• Exercise directions: Among the lines below, copy exactly those from the one with "none fails the" through the one with "destruct (N.leb_spec (cr_seq r) cursor);", counting both ends.

** Opening Raw data block **

(** What [apply_loop] does, against [apply_all]. *)
Lemma apply_loop_spec g records cursor a s w :
  cursor < u64_max -> Forall (fun r => cr_seq r < u64_max) records ->
  StronglySorted N.lt (cr_seq <$> records) ->
  let batch := contiguous cursor records in
  match apply_all g batch w with
  | (Err e, w') => apply_loop g records cursor a s w = (Err e, w')
  | (Ok _, w') => exists res, apply_loop g records cursor a s w = (Ok res, w') /\
      al_cursor res = cursor + len batch /\
      al_stopped_on_gap res = beyond (al_cursor res) records
  end.
Proof.
  cbv zeta. revert cursor a s w. induction records as [|r rest IH]; intros cursor a s w Hc Hb Hs.
  { cbn. eexists. split; [done|]. cbn. unfold len. cbn. split; [lia | done]. }
  rewrite fmap_cons in Hs. apply StronglySorted_inv in Hs as [Hs Hlt].
  rewrite Forall_fmap in Hlt. apply Forall_cons in Hb as [Hr Hb].
  cbn [contiguous apply_loop]. unfold wrapping_add. rewrite N.mod_small by lia.
  destruct (N.leb_spec (cr_seq r) cursor) as [Hle|Hgt].
  { specialize (IH cursor a (s + 1) w Hc Hb Hs).
    destruct (apply_all g (contiguous cursor rest) w) as [[u|e] w']; [|done].
    destruct IH as (res & ? & Hcur & Hgap). exists res. split_and!; [done..|]. rewrite Hgap. cbn.
    destruct (N.ltb_spec (al_cursor res + 1) (cr_seq r)); [lia | done]. }
  destruct (N.eqb_spec (cr_seq r) (cursor + 1)) as [Heq|Hne]; cycle 1.
  { rewrite (proj2 (N.ltb_lt (cursor + 1) (cr_seq r))) by lia. eexists. split; [done|].
    cbn [al_cursor al_stopped_on_gap len length]. split; [unfold len; cbn; lia|]. cbn.
    by rewrite (proj2 (N.ltb_lt (cursor + 1) (cr_seq r))) by lia. }
  rewrite Heq, N.ltb_irrefl. cbn [apply_all].
  destruct (apply_record g r w) as [[o|e] w1]; [|done].
  assert (forall a, match apply_all g (contiguous (cursor + 1) rest) w1 with
    | (Err e, w') => apply_loop g rest (cursor + 1) a s w1 = (Err e, w')
    | (Ok _, w') => exists res, apply_loop g rest (cursor + 1) a s w1 = (Ok res, w') /\
        al_cursor res = cursor + len (r :: contiguous (cursor + 1) rest) /\
        al_stopped_on_gap res = beyond (al_cursor res) (r :: rest) end) as Hrest.
  { intros a'. specialize (IH (cursor + 1) a' s w1 ltac:(lia) Hb Hs).
    destruct (apply_all g (contiguous (cursor + 1) rest) w1) as [[u|e] w']; [|done].
    destruct IH as (res & ? & Hcur & Hgap). exists res. unfold len in *. cbn [length].
    split_and!; [done | lia|]. rewrite Hgap. cbn.
    destruct (N.ltb_spec (al_cursor res + 1) (cr_seq r)); [lia | done]. }
  destruct o; apply Hrest.
Qed.

(** Given an ascending batch of log records, the
    apply loop hands the daemon exactly the records that continue the cursor
    without a hole, each once and in order, and stops at the first error; when
    none fails the cursor ends at the last one and the gap flag says whether
    records beyond a hole were left. *)
Theorem recovery_applies_contiguously (g : string) (start : N) (records : list CommitRecord) (w : W) :
  start < u64_max -> Forall (fun r => cr_seq r < u64_max) records ->
  StronglySorted N.lt (cr_seq <$> records) ->
  exists batch, batch `sublist_of` records /\
    cr_seq <$> batch = range (start + 1) (start + 1 + len batch) /\
    Forall (fun r => cr_seq r <> start + 1 + len batch) records /\
    match apply_all g batch w with
    | (Err e, w') => apply_records_in_order g start records w = (Err e, w')
    | (Ok _, w') => exists res, apply_records_in_order g start records w = (Ok res, w') /\
        al_cursor res = start + len batch /\
        (al_stopped_on_gap res = true <->
         exists r, r ∈ records /\ start + len batch + 1 < cr_seq r)
    end.
Proof.
  intros Hst Hb Hs. exists (contiguous start records).
  split; [apply contiguous_sublist|]. split; [apply contiguous_seqs|].
  split; [by apply contiguous_maximal|].
  pose proof (apply_loop_spec g records start 0 0 w Hst Hb Hs) as Hl.
  cbv zeta in Hl. unfold apply_records_in_order.
  destruct (apply_all g (contiguous start records) w) as [[u|e] w']; [|done].
  destruct Hl as (res & -> & Hcur & Hgap). exists res. split; [done|]. split; [done|].
  rewrite Hgap. unfold beyond. rewrite existsb_exists, Hcur. setoid_rewrite N.ltb_lt.
  by setoid_rewrite <- list_elem_of_In.
Qed.
End apply.

(** ** The driver *)

Lemma status_get_set g g' v m :
  status_get g' (status_set g v m) = if decide (g' = g) then v else status_get g' m.
Proof.
  unfold status_set. case_bool_decide as Hv; [case_decide; by subst|].
  unfold status_get. cbn. case_decide; [subst; by rewrite lookup_insert_eq|].
  by rewrite lookup_insert_ne.
Qed.

Section outcomes.
  Context {W : Type} `{RecoverySeams W}.

Lemma apply_loop_mono g records cursor a s w res w' :
  apply_loop g records cursor a s w = (Ok res, w') -> cursor <= al_cursor res.
Proof.
  revert cursor a s w. induction records as [|r rest IH]; intros cursor a s w; cbn.
  { by intros [= <- _]. }
  destruct (N.leb_spec (cr_seq r) cursor); [apply IH|].
  destruct (_ <? cr_seq r); [by intros [= <- _]|].
  destruct (apply_record g r w) as [[[]|e] w1]; [| |done]; intros Hl%IH; lia.
Qed.

(** Nothing but [g]'s entries changed, and [g]'s cursor did not go back. *)
Definition only_group (g : string) (r r' : Recovery W) : Prop :=
  (forall g', g' <> g -> status_get g' (rv_status r') = status_get g' (rv_status r) /\
                         rv_cursors r' !! g' = rv_cursors r !! g') /\
  cursor_of g r <= cursor_of g r'.

#[export] Instance only_group_preorder g : PreOrder (only_group g).
Proof.
  split.
  - intros r. split; [done | lia].
  - intros r1 r2 r3 [Ho1 Hc1] [Ho2 Hc2]. split; [|lia]. intros g' Hne.
    destruct (Ho1 g' Hne) as [<- <-]. by apply Ho2.
Qed.

Lemma only_group_world g w r : only_group g r (with_world w r).
Proof. split; [done|]. unfold cursor_of. cbn. lia. Qed.

Lemma only_group_status g v r : only_group g r (with_status (status_set g v) r).
Proof.
  split; [|unfold cursor_of; cbn; lia]. intros g' Hne. cbn. split; [|done].
  rewrite status_get_set. by case_decide.
Qed.

Lemma only_group_cursor g n r : cursor_of g r <= n -> only_group g r (set_cursor g n r).
Proof.
  intros Hn. split.
  - intros g' Hne. cbn. by rewrite lookup_insert_ne.
  - unfold cursor_of at 2. cbn. by rewrite lookup_insert_eq.
Qed.

(** The group was seen keyed, at the target if there is one, in the last probe. *)
Definition seen_converged (g : string) (t : option N) (r : Recovery W) : Prop :=
  exists w state, probe_group g w = (Ok state, rv_world r) /\ is_keyed state = true /\
    forall te, t = Some te -> te <= gst_epoch state.

(** What an outcome says of the status. *)
Definition honest (g : string) (t : option N) (res : result RecoverOutcome ChatError)
    (r' : Recovery W) : Prop :=
  match res with
  | Ok Converged => status_get g (rv_status r') = Live /\ seen_converged g t r'
  | _ => status_get g (rv_status r') = Reconnecting
  end.

Lemma converged_honest g t r :
  seen_converged g t r -> honest g t (Ok Converged) (with_status (set_live g) r).
Proof.
  intros Hs. unfold honest. cbn [with_status rv_status]. unfold set_live.
  rewrite status_get_set, decide_True by done. by split.
Qed.

Lemma recover_passes_honest passes g t r :
  status_get g (rv_status r) = Reconnecting ->
  let '(res, r') := recover_passes passes g t r in only_group g r r' /\ honest g t res r'.
Proof.
  revert r. induction passes as [|passes IH]; intros r Hr; cbn [recover_passes]; [done|].
  destruct (fetch_since _ _ _) as [[[|rec recs]|e] w]; [| |by split; [apply only_group_world|]].
  - destruct (probe_group g w) as [[state|e] w1] eqn:Hp; [|by split; [apply only_group_world|]].
    destruct (match t with None => _ | Some te => _ end) eqn:Hup; [|by split; [apply only_group_world|]].
    split; [etrans; [apply only_group_world | apply only_group_status]|].
    apply converged_honest. exists w, state. cbn.
    destruct t as [te|]; [apply andb_true_iff in Hup as [? ?%N.leb_le]|]; split_and!; naive_solver.
  - destruct (apply_records_in_order _ _ _ w) as [[res|e] w1] eqn:Ha;
      [|by split; [apply only_group_world|]].
    set (r1 := set_cursor g (al_cursor res) (with_world w1 r)).
    assert (only_group g r r1) as Ho.
    { etrans; [apply (only_group_world g w1)|]. apply only_group_cursor. by eapply apply_loop_mono. }
    destruct (al_stopped_on_gap res); [done|].
    destruct (probe_group g w1) as [[state|e] w2] eqn:Hp;
      [|split; [etrans; [exact Ho | apply only_group_world] | done]].
    assert (only_group g r (with_world w2 r1)) as Ho2
      by (etrans; [exact Ho | apply only_group_world]).
    assert (let '(res, r') := recover_passes passes g t (with_world w2 r1) in
            only_group g r r' /\ honest g t res r') as Hrec.
    { specialize (IH (with_world w2 r1) Hr). destruct (recover_passes _ _ _ _) as [res' r'].
      destruct IH. split; [by etrans | done]. }
    destruct t as [te|]; [|done]. destruct (is_keyed state && (te <=? gst_epoch state)) eqn:Hup; [|done].
    split; [etrans; [exact Ho2 | apply only_group_status]|].
    apply converged_honest. exists w1, state. cbn.
    apply andb_true_iff in Hup as [? ?%N.leb_le]. split_and!; naive_solver.
Qed.

(** A recovery step reports convergence, and shows the
    group as live, only when its last probe saw the group keyed and, for a frame
    that triggered it, at or past that frame's epoch.  After any other outcome
    the group is shown as reconnecting (an error of the very first probe leaves
    the status as it was); other groups are not touched and the log cursor never
    moves back. *)
Theorem recovery_status_honest (g : string) (t : option N) (r : Recovery W) :
  let '(res, r') := recover_once g t r in
  only_group g r r' /\
  (honest g t res r' \/ exists e, res = Err e /\ rv_status r' = rv_status r).
Proof.
  unfold recover_once.
  destruct (probe_group g (rv_world r)) as [[state|e] w] eqn:Hp; cycle 1.
  { split; [apply only_group_world|]. right. by exists e. }
  pose proof (only_group_world g w r) as Hw.
  pose proof (only_group_status g Reconnecting (with_world w r)) as Hs.
  assert (status_get g (status_set g Reconnecting (rv_status r)) = Reconnecting) as Hrec
    by (rewrite status_get_set; by case_decide).
  destruct (is_keyed state) eqn:Hk; cycle 1.
  { destruct (recover_cold g _) as [[drove|e] w1]; (split; [|by left]);
      (etrans; [exact Hw|]; etrans; [exact Hs | apply only_group_world]). }
  destruct (match t with Some te => te <=? gst_epoch state | None => false end) eqn:Hup.
  - split; [etrans; [exact Hw | apply only_group_status]|]. left. apply converged_honest.
    exists (rv_world r), state. cbn. split_and!; [done..|]. intros te ->. by apply N.leb_le.
  - pose proof (recover_passes_honest MAX_PASSES g t
      (with_status (set_reconnecting g) (with_world w r)) Hrec) as Hp'.
    destruct (recover_passes _ _ _ _) as [res r']. destruct Hp' as [Ho Hh].
    split; [by etrans; [exact Hw|]; etrans; [exact Hs|] | by left].
Qed.
End outcomes.

(** ** Recovery over the relay's log *)

Section blocked.
  Context {L : Type} `{GroupLogLaws L} `{Base64}.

** Closing Raw data block **

• Answer:
    none fails the cursor ends at the last one and the gap flag says whether
    records beyond a hole were left. *)
Theorem recovery_applies_contiguously (g : string) (start : N) (records : list CommitRecord) (w : W) :
  start < u64_max -> Forall (fun r => cr_seq r < u64_max) records ->
  StronglySorted N.lt (cr_seq <$> records) ->
  exists batch, batch `sublist_of` records /\
    cr_seq <$> batch = range (start + 1) (start + 1 + len batch) /\
    Forall (fun r => cr_seq r <> start + 1 + len batch) records /\
    match apply_all g batch w with
    | (Err e, w') => apply_records_in_order g start records w = (Err e, w')
    | (Ok _, w') => exists res, apply_records_in_order g start records w = (Ok res, w') /\
        al_cursor res = start + len batch /\
        (al_stopped_on_gap res = true <->
         exists r, r ∈ records /\ start + len batch + 1 < cr_seq r)
    end.
Proof.
  intros Hst Hb Hs. exists (contiguous start records).
  split; [apply contiguous_sublist|]. split; [apply contiguous_seqs|].
  split; [by apply contiguous_maximal|].
  pose proof (apply_loop_spec g records start 0 0 w Hst Hb Hs) as Hl.
  cbv zeta in Hl. unfold apply_records_in_order.
  destruct (apply_all g (contiguous start records) w) as [[u|e] w']; [|done].
  destruct Hl as (res & -> & Hcur & Hgap). exists res. split; [done|]. split; [done|].
  rewrite Hgap. unfold beyond. rewrite existsb_exists, Hcur. setoid_rewrite N.ltb_lt.
  by setoid_rewrite <- list_elem_of_In.
Qed.
End apply.

(** ** The driver *)

Lemma status_get_set g g' v m :
  status_get g' (status_set g v m) = if decide (g' = g) then v else status_get g' m.
Proof.
  unfold status_set. case_bool_decide as Hv; [case_decide; by subst|].
  unfold status_get. cbn. case_decide; [subst; by rewrite lookup_insert_eq|].
  by rewrite lookup_insert_ne.
Qed.

Section outcomes.
  Context {W : Type} `{RecoverySeams W}.

Lemma apply_loop_mono g records cursor a s w res w' :
  apply_loop g records cursor a s w = (Ok res, w') -> cursor <= al_cursor res.
Proof.
  revert cursor a s w. induction records as [|r rest IH]; intros cursor a s w; cbn.
  { by intros [= <- _]. }
  destruct (N.leb_spec (cr_seq r) cursor); [apply IH|].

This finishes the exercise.